This week: a guest post all about the benefits of Gen Ed and how it can help you with the “Cocktail Party Approach.”
What’s the Point of General Education?
Working in the Gen Ed department at EMU, I hear that question a lot, especially when I’m talking to first-year students. I also get a lot of questions when I’m advising new students at Fast Track Orientation about which courses to take from the Gen Ed master list based on their majors. The answers to these questions might surprise you.
The cool thing about a Liberal Arts education—which is what you get at Eastern Michigan University—is that you can use these courses to branch out, take things you’re interested in, even if–and especially if–those courses don’t have anything to do with your major. After all, you’re not a one-sided individual now, right? You have a multitude of interests and opinions, be they in music, movies, or books, social and political issues like women’s rights, social justice, taking back and rebuilding communities, working for the rights of animals, or citizen journalism.
College isn’t about narrowing yourself into a profession or career; it’s about broadening your way of thinking, exposing yourself to new ideas and concepts, and learning about the arts, social issues, and politics of other cultures.

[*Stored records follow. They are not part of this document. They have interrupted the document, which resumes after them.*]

(* ===== verification/Endianness.v ===== *)
(** * Byte order and bit order (LUFA Common/Endianness.h, Common/Common.h)

    The byte-swapping macros and functions, for the little-endian AVR, and the
    bit reversal of a byte. *)

From S2P Require Import Prelude StdDescriptors Machine.

(** ** Macros *)

Definition SWAPENDIAN_16 (x : Z) : Z :=
  u16 (Z.lor (Z.shiftr (Z.land x 0xFF00) 8) (Z.shiftl (Z.land x 0x00FF) 8)).

Definition SWAPENDIAN_32 (x : Z) : Z :=
  u32 (Z.lor (Z.lor (Z.shiftr (Z.land x 0xFF000000) 24) (Z.shiftr (Z.land x 0x00FF0000) 8))
             (Z.lor (Z.shiftl (Z.land x 0x0000FF00) 8) (Z.shiftl (Z.land x 0x000000FF) 24))).

(** ** Functions *)

(** [Temp = Bytes[i]; Bytes[i] = Bytes[j]; Bytes[j] = Temp;] *)
Definition swap_bytes (i j : nat) (Bytes : list Z) : list Z :=
  let Temp := default 0 (Bytes !! i) in
  <[j := Temp]> (<[i := default 0 (Bytes !! j)]> Bytes).

(** [constant]: whether the compiler knows the argument.  The union overlays the
    bytes in memory order, low byte first. *)
Definition SwapEndian_16 (constant : bool) (Word : Z) : Z :=
  if constant then SWAPENDIAN_16 Word
  else of_le_bytes (swap_bytes 0 1 (le_bytes 2 Word)).

Definition SwapEndian_32 (constant : bool) (DWord : Z) : Z :=
  if constant then SWAPENDIAN_32 DWord
  else of_le_bytes (swap_bytes 1 2 (swap_bytes 0 3 (le_bytes 4 DWord))).

(** The conversions of a little-endian processor. *)
Definition le16_to_cpu (x : Z) : Z := x.
Definition le32_to_cpu (x : Z) : Z := x.
Definition be16_to_cpu (constant : bool) (x : Z) : Z := SwapEndian_16 constant x.
Definition be32_to_cpu (constant : bool) (x : Z) : Z := SwapEndian_32 constant x.
Definition cpu_to_le16 (x : Z) : Z := x.
Definition cpu_to_le32 (x : Z) : Z := x.
Definition cpu_to_be16 (constant : bool) (x : Z) : Z := SwapEndian_16 constant x.
Definition cpu_to_be32 (constant : bool) (x : Z) : Z := SwapEndian_32 constant x.

Section SwapN.
Context {G : Type}.

(** [Data] is an offset into the memory [mem]; the result is the memory
    afterwards. *)
Definition SwapEndian_n (mem : list Z) (Data Length : Z) : M G (list Z) :=
  while_ (fun '(mem, CurrDataPos, Length) =>
    if 1 <? Length then
      Temp <- mlift (aget mem CurrDataPos);;
      other <- mlift (aget mem (CurrDataPos + Length - 1));;
      mem1 <- mlift (aset mem CurrDataPos other);;
      mem2 <- mlift (aset mem1 (CurrDataPos + Length - 1) Temp);;
      ret (inl (mem2, CurrDataPos + 1, u8 (Length - 2)))
    else ret (inr mem)) (mem, Data, Length).
End SwapN.

Definition BitReverse (Byte : Z) : Z :=
  let Byte := u8 (Z.lor (Z.shiftr (Z.land Byte 0xF0) 4) (Z.shiftl (Z.land Byte 0x0F) 4)) in
  let Byte := u8 (Z.lor (Z.shiftr (Z.land Byte 0xCC) 2) (Z.shiftl (Z.land Byte 0x33) 2)) in
  u8 (Z.lor (Z.shiftr (Z.land Byte 0xAA) 1) (Z.shiftl (Z.land Byte 0x55) 1)).

(** ** Fields of a word *)

(** Byte [i] of a word, masked in place. *)
Lemma land_byte x i : 0 <= i -> Z.land x (Z.shiftl 255 i) = Z.shiftl (u8 (x / 2 ^ i)) i.
Proof.
  intros Hi. rewrite <- land_255, <- Z.shiftr_div_pow2 by done. apply Z.bits_inj'. intros k Hk.
  rewrite Z.land_spec. destruct (decide (k < i)) as [Hlt|Hge].
  - rewrite !Z.shiftl_spec_low by done. apply andb_false_r.
  - rewrite !Z.shiftl_spec by lia. rewrite Z.land_spec, Z.shiftr_spec by lia. do 2 f_equal. lia.
Qed.

Lemma swap16_macro x : is_u16 x -> SWAPENDIAN_16 x = of_le_bytes (reverse (le_bytes 2 x)).
Proof.
  intros Hx. unfold SWAPENDIAN_16. change 0xFF00 with (Z.shiftl 255 8). change 0x00FF with 255.
  rewrite land_byte, land_255, Z.shiftr_shiftl_l, Z.sub_diag, Z.shiftl_0_r, Z.lor_comm by lia.
  rewrite lor_shiftl_add by (pose proof (u8_range (x / 2 ^ 8)); unfold is_u8 in *; lia).
  cbn [le_bytes reverse rev_append of_le_bytes].
  change (2 ^ 8) with 256. unfold is_u16 in Hx. word_lia.
Qed.

Lemma swap32_macro x : is_u32 x -> SWAPENDIAN_32 x = of_le_bytes (reverse (le_bytes 4 x)).
Proof.
  intros Hx. unfold SWAPENDIAN_32. change 0xFF000000 with (Z.shiftl 255 24). change 0x00FF0000 with (Z.shiftl 255 16).
  change 0x0000FF00 with (Z.shiftl 255 8). change 0x000000FF with 255.
  rewrite !land_byte, land_255 by lia. rewrite !Z.shiftr_shiftl_l, !Z.shiftl_shiftl by lia.
  change (24 - 24) with 0. change (16 - 8) with 8. change (8 + 8) with 16. rewrite Z.shiftl_0_r.
  set (b3 := u8 (x / 2 ^ 24)). set (b2 := u8 (x / 2 ^ 16)). set (b1 := u8 (x / 2 ^ 8)). set (b0 := u8 x).
  assert (is_u8 b3 /\ is_u8 b2 /\ is_u8 b1 /\ is_u8 b0) as (H3 & H2 & H1 & H0) by (split_and!; apply u8_range).
  unfold is_u8 in *. rewrite (Z.lor_comm b3), (Z.lor_comm (Z.shiftl b1 16)), (Z.lor_comm (Z.lor (Z.shiftl b2 8) b3)), <- Z.lor_assoc.
  rewrite (lor_shiftl_add b2), (lor_shiftl_add b1), (lor_shiftl_add b0); rewrite ?Z.shiftl_mul_pow2 by lia;
    change (2 ^ 8) with 256; change (2 ^ 16) with 65536; change (2 ^ 24) with 16777216; try lia.
  rewrite u32_small by (unfold is_u32; lia). cbn [le_bytes reverse rev_append of_le_bytes].
  rewrite !Z.div_div by lia. change (256 * 256) with 65536. change (256 * 65536) with 16777216.
  fold b0. unfold b1, b2, b3. change (2 ^ 8) with 256; change (2 ^ 16) with 65536; change (2 ^ 24) with 16777216. lia.
Qed.

(** ** Reversing bytes in memory *)

(** Memory [m] with the [n] bytes from [a] on reversed. *)
Definition reversed_at (a n : nat) (m : list Z) : list Z :=
  take a m ++ reverse (take n (drop a m)) ++ drop (a + n) m.

Lemma reversed_short a n m : (n <= 1)%nat -> reversed_at a n m = m.
Proof.
  intros Hn. unfold reversed_at. rewrite <- drop_drop. rewrite <- (take_drop a m) at 4. f_equal.
  destruct n as [|[|n]]; [by rewrite drop_0| |lia]. by destruct (drop a m).
Qed.

Lemma reversed_split A S B : reversed_at (length A) (length S) (A ++ S ++ B) = A ++ reverse S ++ B.
Proof. unfold reversed_at. by rewrite <- drop_drop, take_app_length, !drop_app_length, take_app_length. Qed.

(** Exchanging the ends leaves the rest to reverse. *)
Lemma reversed_ends A x mid y B :
  reversed_at (length A) (length mid + 2) (A ++ x :: mid ++ y :: B) =
  reversed_at (length A + 1) (length mid) (A ++ y :: mid ++ x :: B).
Proof.
  pose proof (reversed_split A (x :: mid ++ [y]) B) as E1. pose proof (reversed_split (A ++ [y]) mid (x :: B)) as E2.
  rewrite reverse_cons, reverse_app, reverse_singleton in E1. cbn [length app] in E1. rewrite !length_app in *. cbn [length] in *.
  rewrite <- !app_assoc in *. cbn [app] in *. rewrite <- E2 in E1. rewrite <- E1. f_equal; lia.
Qed.

Lemma split_ends (m : list Z) a n : (a + n + 2 <= length m)%nat -> exists A x mid y B,
  m = A ++ x :: mid ++ y :: B /\ length A = a /\ length mid = n.
Proof.
  intros Hl. exists (take a m). destruct (drop a m) as [|x l] eqn:E.
  { apply (f_equal length) in E. rewrite length_drop in E. cbn in E. lia. }
  assert (length l = length m - a - 1)%nat as Hll by (apply (f_equal length) in E; rewrite length_drop in E; cbn in E; lia).
  destruct (drop n l) as [|y B] eqn:E'.
  { apply (f_equal length) in E'. rewrite length_drop in E'. cbn in E'. lia. }
  exists x, (take n l), y, B. rewrite <- E', take_drop, <- E, take_drop, !length_take. split_and!; [done|lia|lia].
Qed.

Section SwapNProof.
Context {G : Type}.
Implicit Types w : world G.

Lemma aget_at (A : list Z) x B i : i = Z.of_nat (length A) -> aget (A ++ x :: B) i = Some x.
Proof. intros ->. unfold aget. by rewrite decide_True, Nat2Z.id, lookup_app_r, Nat.sub_diag by lia. Qed.
Lemma aset_at (A : list Z) x y B i : i = Z.of_nat (length A) -> aset (A ++ x :: B) i y = Some (A ++ y :: B).
Proof.
  intros ->. rewrite aset_Some by (rewrite length_app; cbn; lia). rewrite Nat2Z.id. f_equal.
  by rewrite insert_app_r_alt, Nat.sub_diag by lia.
Qed.

(** One round exchanges the ends. *)
Lemma swap_round (A mid B : list Z) x y len p w : len = Z.of_nat (length mid) + 2 ->
  (let m := A ++ x :: mid ++ y :: B in let pos := Z.of_nat (length A) in
   Temp <- mlift (aget m pos);; other <- mlift (aget m (pos + len - 1));;
   mem1 <- mlift (aset m pos other);; mlift (aset mem1 (pos + len - 1) Temp)) p w =
  Done (G := G) (A ++ y :: mid ++ x :: B) w.
Proof.
  intros ->. cbv zeta. unfold bind. rewrite aget_at by done. cbn [mlift ret].
  rewrite !app_comm_cons, !app_assoc, aget_at by (rewrite !length_app; cbn; lia). cbn [mlift ret].
  rewrite <- !app_assoc. cbn [app]. rewrite aset_at by done. cbn [mlift ret].
  rewrite !app_comm_cons, !app_assoc, aset_at by (rewrite !length_app; cbn; lia). cbn [mlift ret].
  by rewrite <- app_assoc.
Qed.

Lemma swap_loop n p w : forall m a len, (Z.to_nat len < n)%nat -> 0 <= len < 256 ->
  (a + Z.to_nat len <= length m)%nat ->
  loop n (fun '(mem, CurrDataPos, Length) =>
    if 1 <? Length then
      Temp <- mlift (aget mem CurrDataPos);;
      other <- mlift (aget mem (CurrDataPos + Length - 1));;
      mem1 <- mlift (aset mem CurrDataPos other);;
      mem2 <- mlift (aset mem1 (CurrDataPos + Length - 1) Temp);;
      ret (inl (mem2, CurrDataPos + 1, u8 (Length - 2)))
    else ret (inr mem)) (m, Z.of_nat a, len) p w = Done (reversed_at a (Z.to_nat len) m) w.
Proof.
  induction n as [|n IH]; intros m a len Hn Hl Hm; [lia|]. cbn [loop]. unfold bind at 1.
  destruct (Z.ltb_spec 1 len) as [Hlt|Hge]; [|unfold ret; rewrite reversed_short by lia; done].
  destruct (split_ends m a (Z.to_nat len - 2)) as (A & x & mid & y & B & -> & Ha & Hmid); [lia|].
  pose proof (swap_round A mid B x y len p w ltac:(lia)) as Hr. cbv zeta in Hr. rewrite Ha in Hr.
  unfold bind in Hr |- *. repeat (destruct (mlift _ p _) as [? ?| |]; [|done..]). injection Hr as -> ->. unfold ret.
  rewrite u8_small by (unfold is_u8; lia). replace (Z.of_nat a + 1) with (Z.of_nat (a + 1)) by lia.
  rewrite IH; [|lia|lia|].
  - f_equal. rewrite <- Ha. replace (Z.to_nat (len - 2)) with (length mid) by lia.
    replace (Z.to_nat len) with (length mid + 2)%nat by lia. by rewrite reversed_ends.
  - rewrite !length_app in *. cbn in *. rewrite !length_app in *. cbn in *. lia.
Qed.
End SwapNProof.

(** Byte swapping reverses bytes.  [SwapEndian_n] reverses exactly the
    [Length] bytes it is given, of any length up to 255, odd ones included,
    touches no byte around them, and ends; the 16- and 32-bit functions, which
    use a macro of masks and shifts or exchange bytes of a union depending on
    what the compiler knows, both compute the value with the bytes reversed, so
    that [be16_to_cpu] and [be32_to_cpu] read big-endian data. *)
Theorem swap_endian_reverses {G} mem (a : nat) len p (w : world G) :
  0 <= len < 256 -> (a + Z.to_nat len <= length mem)%nat -> (Z.to_nat len < fuel p)%nat ->
  SwapEndian_n mem (Z.of_nat a) len p w = Done (reversed_at a (Z.to_nat len) mem) w /\
  (forall constant x, is_u16 x -> SwapEndian_16 constant x = of_le_bytes (reverse (le_bytes 2 x))) /\
  (forall constant x, is_u32 x -> SwapEndian_32 constant x = of_le_bytes (reverse (le_bytes 4 x))) /\
  (forall constant bs, Forall is_u8 bs -> length bs = 2%nat ->
     be16_to_cpu constant (of_le_bytes bs) = of_le_bytes (reverse bs)) /\
  (forall constant bs, Forall is_u8 bs -> length bs = 4%nat ->
     be32_to_cpu constant (of_le_bytes bs) = of_le_bytes (reverse bs)).
Proof.
  intros Hl Hm Hf.
  assert (forall constant x, is_u16 x -> SwapEndian_16 constant x = of_le_bytes (reverse (le_bytes 2 x))) as H16
    by (intros [|] x Hx; [by apply swap16_macro|done]).
  assert (forall constant x, is_u32 x -> SwapEndian_32 constant x = of_le_bytes (reverse (le_bytes 4 x))) as H32
    by (intros [|] x Hx; [by apply swap32_macro|done]).
  split_and!; [|done|done| |].
  - unfold SwapEndian_n, while_, bind at 1, mfuel. by apply swap_loop.
  - intros c bs Hb Hbs. pose proof (of_le_bytes_range bs Hb) as Hr. rewrite Hbs in Hr. unfold be16_to_cpu.
    rewrite H16 by done. rewrite <- Hbs, le_bytes_of_le by done. done.
  - intros c bs Hb Hbs. pose proof (of_le_bytes_range bs Hb) as Hr. rewrite Hbs in Hr. unfold be32_to_cpu.
    rewrite H32 by done. rewrite <- Hbs, le_bytes_of_le by done. done.
Qed.

Lemma swap_endian_reverses_witness :
  SwapEndian_n [9; 1; 2; 3; 4; 5; 9] 1 5 {| respond := fun _ _ => 0; fuel := 6 |} (World tt [])
    = Done [9; 5; 4; 3; 2; 1; 9] (World tt []) /\ be32_to_cpu false 0x04030201 = 0x01020304.
Proof.
  destruct (swap_endian_reverses [9; 1; 2; 3; 4; 5; 9] 1 5 {| respond := fun _ _ => 0; fuel := 6 |} (World tt []))
    as (H1 & _ & _ & _ & H2); [lia|by apply (bool_decide_unpack _)|cbn; lia|].
  split; [exact H1|]. apply (H2 false [1; 2; 3; 4]); [by apply (bool_decide_unpack _)|reflexivity].
Defined.

(** [BitReverse] mirrors the bits of every byte, and is its own inverse. *)
Theorem bit_reverse_mirrors x : is_u8 x ->
  (forall i, 0 <= i < 8 -> Z.testbit (BitReverse x) i = Z.testbit x (7 - i)) /\ BitReverse (BitReverse x) = x.
Proof.
  intros Hx. set (P := fun x => forallb (fun i => Bool.eqb (Z.testbit (BitReverse x) i) (Z.testbit x (7 - i))) (Z.of_nat <$> seq 0 8)
    && (BitReverse (BitReverse x) =? x)).
  assert (forallb P (Z.of_nat <$> seq 0 256) = true) as Hall by (by vm_compute).
  pose proof (forallb_range P 256 Hall x Hx) as HP. unfold P in HP. apply andb_true_iff in HP as [H1 H2]. split; [|lia].
  intros i Hi. apply Bool.eqb_prop. exact (forallb_range _ 8 H1 i Hi).
Qed.

Lemma bit_reverse_mirrors_witness : BitReverse (BitReverse 0x35) = 0x35 /\ BitReverse 0x35 = 0xAC.
Proof.
  split; [|reflexivity]. refine (proj2 (bit_reverse_mirrors 0x35 _)). unfold is_u8. lia.
Defined.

I like to use the “cocktail party” example: say you’re at a party, and the group over in the far corner is talking about an upcoming election. The group in the opposite corner is chatting about traveling to Europe. The group nearest the door is having an energetic discussion about the evolution of the “sci-fi” movie genre.
Now, imagine you’re a business major. Who are you going to talk to?
Well, if you chose a few courses from the Gen Ed master list outside of your primary interest, you might be able to step into any one of the groups and feel like you have something of value to add. Perhaps your experience in “Cultural Anthropology” could apply to the European travelers. Maybe your course in “Film Appreciation” would give you some ideas for the movie fans. Perhaps your class on “International Politics” would give you some insight about how a local election could change the global political scene.
Or maybe you could just hit the snack buffet and then call it a night.